Общие вопросы, гражданская экзальтация – спасали нас; и не только они, но сильно развитой научный и художественный интерес. Они, как зажженная бумага, выжигали сальные пятна. У меня сохранилось несколько писем Огарева того времени; о тогдашнем грундтоне[119] нашей жизни можно легко по ним судить. В 1833 году, июня 7, Огарев, например, мне пишет:
«Мы друг друга, кажется, знаем, кажется, можем быть откровенны. Письма моего ты никому не покажешь. Итак, скажи – с некоторого времени я решительно так полон, можно сказать, задавлен ощущениями и мыслями, что мне, кажется, мало того, кажется, – мне врезалась мысль, что мое призвание – быть поэтом, стихотворцем или музыкантом, alles eins,[120] но я чувствую необходимость жить в этой мысли, ибо имею какое-то самоощущение, что я поэт; положим, я еще пишу дрянно, но этот огонь в душе, эта полнота чувств дает мне надежду, что я буду, и порядочно (извини за такое пошлое выражение), писать.
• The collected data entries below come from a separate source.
(* ===== verification/RunManager.v ===== *)
(** * The registry of runs

    [deerflow/runtime/runs/manager.py]: the in-memory registry that admits,
    tracks and cancels the runs of a process, over an optional store.  Every
    method changes the registry under one lock, so what it does under the lock
    is one function here -- [create] and [create_or_reject] keep the lock while
    the row is written, and get that outcome as an argument -- and what follows
    (persisting a status) is a function of the store.  A worker's task is the
    stage it has reached in [runtime/runs/worker.py]. *)
From S2P Require Import Prelude Json Errors Text RunStore.
Import Json Errors RunStore.

Module RunManager.

(** ** schemas.py *)

Inductive RunStatus := pending | running | success | error | timeout | interrupted.
Inductive DisconnectMode := disconnect_cancel | disconnect_continue.

#[export] Instance run_status_eq_dec : EqDecision RunStatus.
Proof. solve_decision. Defined.

Definition status_value (s : RunStatus) : string :=
  match s with
  | pending => "pending" | running => "running" | success => "success" | error => "error"
  | timeout => "timeout" | interrupted => "interrupted"
  end.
Друг, скажи же, верить ли мне моему призванью? Ты, может, лучше меня знаешь, нежели я сам, и не ошибешься.
Июня 7, 1833».
«Ты пишешь: „Да ты поэт, поэт истинный!“ Друг, можешь ли ты постигнуть все то, что производят эти слова? Итак, оно не ложно, все, что я чувствую, к чему стремлюсь, в чем моя жизнь. Оно не ложно! Правду ли говоришь? Это не бред горячки – это я чувствую. Ты меня знаешь более, чем кто-нибудь, не правда ли, я это действительно чувствую. Нет, эта высокая жизнь не бред горячки, не обман воображения, она слишком высока для обмана, она действительна, я живу ею, я не могу вообразить себя с иною жизнию. Для чего я не знаю музыки, какая симфония вылетела бы из моей души теперь. Вот слышишь величественные adagio,[121] но нет сил выразиться, надобно больше сказать, нежели сказано presto, presto,[122] мне надобно бурное, неукротимое presto. Adagio и presto, две крайности. Прочь с этой посредственностью, andante,[123] allegro moderate;[124] это заики или слабоумные не могут ни сильно говорить, ни сильно чувствовать.
Село Чертково, 18 августа 1833».
Мы отвыкли от этого восторженного лепета юности, он нам странен, но в этих строках молодого человека, которому еще не стукнуло двадцать лет, ясно видно, что он застрахован от пошлого порока и от пошлой добродетели, что он, может, не спасется от болота, но выйдет из него, не загрязнившись.
Это не неуверенность в себе, это сомнение веры, это страстное желание подтверждения, ненужного слова любви, которое так дорого нам. Да, это беспокойство зарождающегося творчества, это тревожное озирание души зачавшей.
«Я не могу еще взять, – пишет он в том же письме, – те звуки, которые слышатся душе моей, неспособность телесная ограничивает фантазию. Но, черт возьми! Я поэт, поэзия мне подсказывает истину там, где бы я ее не понял холодным рассуждением. Вот философия откровения».
Так оканчивается первая часть нашей юности, вторая начинается тюрьмой. Но прежде, нежели мы взойдем в нее, надобно упомянуть, в каком направлении, с какими думами она застала нас.
Время, следовавшее за усмирением польского восстания, быстро воспитывало. Нас уже не одно то мучило, что Николай вырос и оселся в строгости; мы начали с внутренним ужасом разглядывать, что и в Европе, и особенно во Франции, откуда ждали пароль политический и лозунг, дела идут неладно; теории наши становились нам подозрительны.